Hexosamine biosynthetic pathway flux and cardiomyopathy in type 2 diabetes mellitus. Focus on "Impact of type 2 diabetes and aging on cardiomyocyte function and O-linked N-acetylglucosamine levels in the heart"

Patrick H. McNulty

Bassett Healthcare and Columbia University College of Physicians and Surgeons, Cooperstown, New York

THE DEVELOPED WORLD IS CURRENTLY experiencing an epidemic of type 2 diabetes mellitus, with an estimated worldwide prevalence of >140 million cases (16). Among the end organs affected by diabetes is the myocardium, which has been demonstrated to exhibit a constellation of structural and functional abnormalities known collectively as diabetic cardiomyopathy. While historically it has been somewhat challenging to dissociate the effects of diabetes per se on the myocardium from those mediated by co-morbid conditions, studies applying Doppler echocardiographic techniques to both patients (9, 13) and rodent models of diabetes (1) have demonstrated generally consistent abnormalities of cardiac ventricular diastolic compliance attributable to cardiomyocyte hypertrophy, myocyte dropout, increased production of extracellular matrix, and impaired energy-dependent diastolic sequestration of intracellular calcium (7, 10). The effects of diabetes on the myocardium are perhaps less familiar to cardiovascular scientists and clinicians than its well-known effects on the coronary vasculature, yet diabetic cardiomyopathy nevertheless appears to have important clinical implications; for example, patients with diabetes have a substantially increased lifetime risk of congestive heart failure and are more than twice as likely to develop congestive heart failure in the setting of acute myocardial infarction as nondiabetic peers (16). These observations raise questions: does a predominant mechanism mediate the development of diabetic cardiomyopathy, and, if so, can its operation be suppressed pharmacologically?

In this issue of AJP-Cell Physiology, Fülöp et al. (8; see p. 1370) report the latest in a productive series of examinations by their group and others of the hypothesis that increased flux of glucose carbon through the cardiomyocyte hexosamine biosynthetic pathway (HBP) is responsible for many of the manifestations of diabetic cardiomyopathy. Hexosamine biosynthesis normally represents only a minor alternative metabolic fate for glucose carbon at the fructose-6-phosphate step of glycolysis. However, HBP flux may increase under conditions of excess availability of exogenous glucose (when glucose is imported into cardiomyocytes in excess of their capacity to readily metabolize it via glycolysis and pyruvate oxidation) or free fatty acids (whose uptake and metabolism may inhibit pyruvate oxidation) (11, 12). Oxidative stress, another consistent feature of diabetes, may also increase HBP flux by inhibiting the operation of glyceraldehyde-3-phosphate dehydrogenase, the rate-limiting enzyme of glycolysis (2, 3, 6). The major product of the HBP, UDP-N-acetylglucosamine (UDP-GlcNAc), is the obligatory substrate for O-GlcNAc transferase (OGT), an enzyme that catalyzes the reversible O-GlcNAcylation of specific serine/threonine residues of numerous cytosolic and nuclear proteins (4). Posttranslational O-GlcNAcylation likely interferes with serine/threonine phosphorylation of these same proteins, thereby altering their function. Because protein substrates for OGT include broad-specificity nuclear transcription factors and insulin-responsive metabolic enzymes resident in the cytosol, the HBP has been hypothesized to function as a cellular "fuel gauge" in which increased HBP flux mediates the development of insulin resistance as a brake on excessive glucose consumption (4, 12).

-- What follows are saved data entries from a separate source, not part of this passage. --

(** C9.  The confirmation line is the one string "Notification registered"
    for all three concrete notification factories: none of them has a
    [sendNotification] of its own, the call resolves to the body written in
    the abstract class [NotificationFactory], and the last line that body
    prints is the same whichever factory received the call. *)
Theorem confirmation_line_shared (fuel : nat) (w : World) (a : nat) (c : Class) :
  notification_factory c = true ->
  nth_error (heap w) a = Some c ->
  own_method (call (S fuel)) c sendNotification = None /\
  extends c = Some NotificationFactory /\
  (exists body,
     own_method (call (S fuel)) NotificationFactory sendNotification = Some body /\
     lookup (call (S fuel)) class_count c sendNotification = Some body /\
     call (S (S fuel)) (Ref a) sendNotification w = body (Ref a) w) /\
  exists w',
    call (S (S fuel)) (Ref a) sendNotification w = Normal undefined w' /\
    last (console w') "" = "Notification registered" /\
    length (console w') = length (console w) + 2.
Proof.
  intros Hf Hc.
  assert (Hp : exists p line,
             implied_product c createNotification = Some p /\
             output_line p = Some line).
  { destruct c; simpl in Hf; try discriminate;
      eexists; eexists; split; reflexivity. }
  destruct Hp as (p & line & Hp & Hl).
  split; [destruct c; simpl in Hf; try discriminate; reflexivity|].
  split; [destruct c; simpl in Hf; try discriminate; reflexivity|].
  split.
  - eexists. split; [reflexivity|]. split.
    + destruct c; simpl in Hf; try discriminate; reflexivity.
    + rewrite (call_resolves _ _ _ _ _ Hc).
      destruct c; simpl in Hf; try discriminate; reflexivity.
  - eexists. split; [apply (dispatch_step fuel w a c p line Hf Hp Hl Hc)|].
    cbn [console]. split.
    + replace [line; "Notification registered"]
        with ([line] ++ ["Notification registered"]) by reflexivity.
      rewrite app_assoc. apply last_last.
    + rewrite length_app. reflexivity.
Qed.

Lemma confirmation_line_shared_witness :
  own_method (call 1) PushNotificationFactory sendNotification = None /\
  extends PushNotificationFactory = Some NotificationFactory /\
  (exists body,
     own_method (call 1) NotificationFactory sendNotification = Some body /\
     lookup (call 1) class_count PushNotificationFactory sendNotification =
       Some body /\
     call 2 (Ref 0) sendNotification (mkWorld [PushNotificationFactory] []) =
       body (Ref 0) (mkWorld [PushNotificationFactory] [])) /\
  exists w',
    call 2 (Ref 0) sendNotification (mkWorld [PushNotificationFactory] []) =
      Normal undefined w' /\
    last (console w') "" = "Notification registered" /\
    length (console w') = 0 + 2.
Proof.
  apply (confirmation_line_shared 0 (mkWorld [PushNotificationFactory] []) 0
           PushNotificationFactory); reflexivity.
Defined.

(** C4.  Every creation operation of every concrete creator returns an
    object of the class the creator's name promises:
    [EmailNotificationFactory] an [EmailNotification], and likewise for
    SMS and Push; [SalesReportFactory] the Sales PDF, Excel and HTML
    reports, and [HRReportFactory] the HR ones. *)
Theorem creator_product_roundtrip (fuel : nat) (w : World) (a : nat)
    (c : Class) (m : Method) :
  creation_operation c m = true ->
  nth_error (heap w) a = Some c ->
  exists (p : Class) (product : Value) (w' : World),
    implied_product c m = Some p /\
    call (S fuel) (Ref a) m w = Normal product w' /\
    class_of w' product = Some p.
Proof.
  intros Hop Hc.
  assert (Hp : exists p, implied_product c m = Some p)
    by (destruct c, m; simpl in Hop; try discriminate; eexists; reflexivity).
  destruct Hp as (p & Hp).
  exists p, (Ref (length (heap w))), (mkWorld (heap w ++ [p]) (console w)).
  split; [exact Hp|]. split.
  - apply (creation_step fuel w a c p m Hp Hc).
  - apply nth_error_fresh.
Qed.

Lemma creator_product_roundtrip_witness :
  exists (p : Class) (product : Value) (w' : World),
    implied_product SalesReportFactory createExcelReport = Some p /\
    call 1 (Ref 1) createExcelReport
      (mkWorld [EmailNotification; SalesReportFactory] ["earlier"]) =
      Normal product w' /\
    class_of w' product = Some p.
Proof.
  apply (creator_product_roundtrip 0
           (mkWorld [EmailNotification; SalesReportFactory] ["earlier"]) 1
           SalesReportFactory createExcelReport); reflexivity.
Defined.

(** ** The report module *)

Lemma report_line_printed (g : Group) (f : Family) :
  output_line (report_class g f) = Some (report_line g f).
Proof. destruct g, f; reflexivity. Qed.

Lemma report_operation (g : Group) (f : Family) :
  product_operation (report_class g f) = Some generate.
Proof. destruct g, f; reflexivity. Qed.

Lemma report_implied (g : Group) (f : Family) :
  implied_product (report_factory g) (create f) = Some (report_class g f).
Proof. destruct g, f; reflexivity. Qed.

(** One step of the report client. *)
Lemma create_then_generate_step (fuel : nat) (w : World) (a : nat)
    (g : Group) (f : Family) :
  nth_error (heap w) a = Some (report_factory g) ->
  create_then_generate (S fuel) (Ref a) f w =
  Normal undefined
    (mkWorld (heap w ++ [report_class g f]) (console w ++ [report_line g f])).
Proof.
  intros Hc. unfold create_then_generate, bind.
  rewrite (creation_step fuel w a _ _ _ (report_implied g f) Hc).
  apply (product_step fuel (mkWorld (heap w ++ [report_class g f]) (console w))
           (length (heap w)) _ _ _
           (report_operation g f) (report_line_printed g f)).
  apply nth_error_fresh.
Qed.

(** The steps in any order, one family after the other: each adds its
    report to the heap and its line to the console. *)
Lemma in_order_run (order : list Family) :
  forall (fuel : nat) (w : World) (a : nat) (g : Group),
    nth_error (heap w) a = Some (report_factory g) ->
    in_order (S fuel) (Ref a) order w =
    Normal undefined
      (mkWorld (heap w ++ map (report_class g) order)
               (console w ++ map (report_line g) order)).
Proof.
  induction order as [|f rest IH]; intros fuel w a g Hc.
  - cbn [in_order map]. unfold ret. rewrite !app_nil_r. now destruct w.
  - cbn [in_order map]. unfold bind at 1.
    rewrite (create_then_generate_step fuel w a g f Hc).
    rewrite (IH fuel _ a g) by (cbn [heap]; now apply nth_error_kept).
    cbn [heap console]. now rewrite <- !app_assoc.
Qed.

(** The client is the three steps in the order PDF, Excel, HTML, whatever
    the factory it is given. *)
Lemma someClientCode_in_order (fuel : nat) (factory : Value) (w : World) :
  AbstractFactory.someClientCode fuel factory w =
  in_order fuel factory [PDF; Excel; HTML] w.
Proof.
  unfold AbstractFactory.someClientCode. cbn [in_order].
  unfold create_then_generate, bind. cbn [create].
  destruct (call fuel factory createPDFReport w) as [r1 w1| |]; try reflexivity.
  destruct (call fuel r1 generate w1) as [u1 w2| |]; try reflexivity.
  destruct (call fuel factory createExcelReport w2) as [r2 w3| |]; try reflexivity.
  destruct (call fuel r2 generate w3) as [u2 w4| |]; try reflexivity.
  destruct (call fuel factory createHTMLReport w4) as [r3 w5| |]; reflexivity.
Qed.

Lemma someClientCode_run (fuel : nat) (w : World) (a : nat) (g : Group) :
  nth_error (heap w) a = Some (report_factory g) ->
  AbstractFactory.someClientCode (S fuel) (Ref a) w =
  Normal undefined
    (mkWorld (heap w ++ map (report_class g) [PDF; Excel; HTML])
             (console w ++ map (report_line g) [PDF; Excel; HTML])).
Proof.
  intros Hc. rewrite someClientCode_in_order.
  apply (in_order_run [PDF; Excel; HTML] fuel w a g Hc).
Qed.

(** The two clients are not interchangeable: the report client, given a
    notification factory, fails at its first call. *)
Lemma report_client_on_notification_factory (fuel : nat) (w : World) (a : nat)
    (c : Class) :
  notification_factory c = true ->
  nth_error (heap w) a = Some c ->
  AbstractFactory.someClientCode (S fuel) (Ref a) w =
  Throw (TypeError createPDFReport) w.
Proof.
  intros Hf Hc. unfold AbstractFactory.someClientCode.
  apply bind_Throw.
  rewrite (call_resolves _ _ _ _ _ Hc).
  destruct c; simpl in Hf; try discriminate; reflexivity.
Qed.

(** C1.  For each of the two concrete report factories, the operations
    [createPDFReport], [createExcelReport] and [createHTMLReport] each
    return a report whose class belongs to the factory's own group, and the
    client, which calls all three and [generate] on each result, adds
    exactly three lines to the console, every one of them tagged with the
    factory's group and none tagged with the other group. *)
Theorem report_factory_group_consistent (fuel : nat) (w : World) (a : nat)
    (g : Group) :
  nth_error (heap w) a = Some (report_factory g) ->
  (forall f : Family,
     exists (report : Value) (w1 : World) (p : Class),
       call (S fuel) (Ref a) (create f) w = Normal report w1 /\
       class_of w1 report = Some p /\
       group_of p = Some g /\
       family_of p = Some f) /\
  exists (w' : World) (l1 l2 l3 : string),
    AbstractFactory.someClientCode (S fuel) (Ref a) w = Normal undefined w' /\
    console w' = console w ++ [l1; l2; l3] /\
    Forall (fun line => tagged g line = true /\ tagged (other g) line = false)
           [l1; l2; l3].
Proof.
  intros Hc. split.
  - intros f.
    exists (Ref (length (heap w))),
           (mkWorld (heap w ++ [report_class g f]) (console w)),
           (report_class g f).
    split; [apply (creation_step fuel w a _ _ _ (report_implied g f) Hc)|].
    split; [apply nth_error_fresh|].
    destruct g, f; split; reflexivity.
  - eexists. exists (report_line g PDF), (report_line g Excel), (report_line g HTML).
    split; [apply (someClientCode_run fuel w a g Hc)|].
    split; [reflexivity|].
    destruct g; repeat constructor.
Qed.

Lemma report_factory_group_consistent_witness :
  (forall f : Family,
     exists (report : Value) (w1 : World) (p : Class),
       call 1 (Ref 0) (create f) (mkWorld [HRReportFactory] []) =
         Normal report w1 /\
       class_of w1 report = Some p /\
       group_of p = Some HR /\
       family_of p = Some f) /\
  exists (w' : World) (l1 l2 l3 : string),
    AbstractFactory.someClientCode 1 (Ref 0) (mkWorld [HRReportFactory] []) =
      Normal undefined w' /\
    console w' = [l1; l2; l3] /\
    Forall (fun line => tagged HR line = true /\ tagged Sales line = false)
           [l1; l2; l3].
Proof.
  apply (report_factory_group_consistent 0 (mkWorld [HRReportFactory] []) 0 HR).
  reflexivity.
Defined.

(** C6.  For each concrete report factory, the three create-then-generate
    steps performed in any order of PDF, Excel and HTML add to the console
    the same lines, counted with multiplicity, as the client's fixed order
    PDF, Excel, HTML.  For [SalesReportFactory] the client's lines are
    "Sales PDF report generated", "Sales Excel report generated" and
    "Sales HTML report generated", and no line of any order is tagged HR. *)
Theorem report_steps_order_insignificant (fuel : nat) (w : World) (a : nat)
    (g : Group) (order : list Family) :
  Permutation [PDF; Excel; HTML] order ->
  nth_error (heap w) a = Some (report_factory g) ->
  exists (w1 w2 : World) (fixed reordered : list string),
    AbstractFactory.someClientCode (S fuel) (Ref a) w = Normal undefined w1 /\
    console w1 = console w ++ fixed /\
    in_order (S fuel) (Ref a) order w = Normal undefined w2 /\
    console w2 = console w ++ reordered /\
    Permutation fixed reordered /\
    (g = Sales ->
     fixed = ["Sales PDF report generated"; "Sales Excel report generated";
              "Sales HTML report generated"] /\
     Forall (fun line => tagged HR line = false) reordered).
Proof.
  intros Hperm Hc.
  eexists. eexists.
  exists (map (report_line g) [PDF; Excel; HTML]), (map (report_line g) order).
  split; [apply (someClientCode_run fuel w a g Hc)|].
  split; [reflexivity|].
  split; [apply (in_order_run order fuel w a g Hc)|].
  split; [reflexivity|].
  split; [now apply Permutation_map|].
  intros ->. split; [reflexivity|].
  apply Forall_forall. intros line Hin.
  apply in_map_iff in Hin. destruct Hin as (f & <- & _).
  now destruct f.
Qed.

Lemma report_steps_order_insignificant_witness :
  Permutation [PDF; Excel; HTML] [HTML; PDF; Excel] /\
  exists (w1 w2 : World) (fixed reordered : list string),
    AbstractFactory.someClientCode 1 (Ref 0) (mkWorld [SalesReportFactory] []) =
      Normal undefined w1 /\
    console w1 = [] ++ fixed /\
    in_order 1 (Ref 0) [HTML; PDF; Excel] (mkWorld [SalesReportFactory] []) =
      Normal undefined w2 /\
    console w2 = [] ++ reordered /\
    Permutation fixed reordered /\
    (Sales = Sales ->
     fixed = ["Sales PDF report generated"; "Sales Excel report generated";
              "Sales HTML report generated"] /\
     Forall (fun line => tagged HR line = false) reordered).
Proof.
  assert (Hperm : Permutation [PDF; Excel; HTML] [HTML; PDF; Excel]).
  { apply (Permutation_cons_app [HTML] [Excel] PDF). apply perm_swap. }
  split; [exact Hperm|].
  apply (report_steps_order_insignificant 0 (mkWorld [SalesReportFactory] []) 0
           Sales [HTML; PDF; Excel] Hperm).
  reflexivity.
Defined.

(** The six orders of the three families are exactly the lists the
    hypothesis of the theorem above admits. *)
Lemma six_orders (order : list Family) :
  Permutation [PDF; Excel; HTML] order <->
  In order [[PDF; Excel; HTML]; [PDF; HTML; Excel]; [Excel; PDF; HTML];
            [Excel; HTML; PDF]; [HTML; PDF; Excel]; [HTML; Excel; PDF]].
Proof.
  split.
  - intros Hperm.
    pose proof (Permutation_length Hperm) as Hlen.
    destruct order as [|x [|y [|z [|? ?]]]]; try discriminate.
    assert (Hnd : NoDup [x; y; z]).
    { apply (Permutation_NoDup Hperm).
      repeat constructor; simpl; intuition discriminate. }
    inversion Hnd as [|? ? Hx' Hnd']; subst.
    inversion Hnd' as [|? ? Hy' _]; subst.
    simpl in Hx', Hy'.
    destruct x, y, z; simpl; intuition congruence.
  - simpl. intros [<-|[<-|[<-|[<-|[<-|[<-|[]]]]]]].
    + reflexivity.
    + apply perm_skip, perm_swap.
    + apply perm_swap.
    + apply (Permutation_cons_app [Excel; HTML] [] PDF). reflexivity.
    + apply (Permutation_cons_app [HTML] [Excel] PDF). apply perm_swap.
    + apply (Permutation_cons_app [HTML; Excel] [] PDF). apply perm_swap.
Qed.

The significance of the HBP for diabetic cardiomyopathy resides in a broad series of recent observations in isolated cardiomyocytes and insulin-deficient rat models that demonstrate that cardiomyocyte excitation-contraction (E-C) coupling and ionotrophic reserve are sensitive to cellular levels of UDP-GlcNAc and, correspondingly, to the balance between the activities of OGT and its counterpart, O-GlcNAcase (5, 10, 14). These observations support the general premise that increased protein O-GlcNAcylation may mediate cardiac mechanical dysfunction in diabetes. However, a number of important points have remained uncertain, including whether this mechanism mediates the development of cardiomyopathy in the more clinically relevant condition of insulin-resistant (type 2) diabetes, and the relative importance of cellular UDP-GlcNAc concentration vs. OGT activity in mediating O-GlcNAcylation in the diabetic heart.

In their new work, Fülöp and colleagues (8) report serial measurements of cardiac UDP-GlcNAc, O-GlcNAc-modified protein, and OGT expression, along with single-cell calcium transients and mechanical performance, during the transition from the insulin-resistant normoglycemic stage to the hyperglycemic stage in the Zucker diabetic fatty (ZDF) rat. This study represents an important extension of previous work, both in its comprehensive scope and in the attempt to characterize a rodent model of obesity and insulin resistance highly relevant to the increasingly prevalent form of human type 2 diabetes sometimes referred to as "diabesity." The transition from normoglycemia to hyperglycemia in ZDF rats was found to be associated with cellular accumulation of UDP-GlcNAc and O-GlcNAc-modified protein, delayed calcium sequestration, and impaired mechanical relaxation. However, OGT expression was no different in hyperglycemic ZDF rats than in hearts of age-matched lean control rats, suggesting that protein O-GlcNAcylation in this model may be predominantly substrate driven and therefore presumably determined by the magnitude of cardiomyocyte HBP flux.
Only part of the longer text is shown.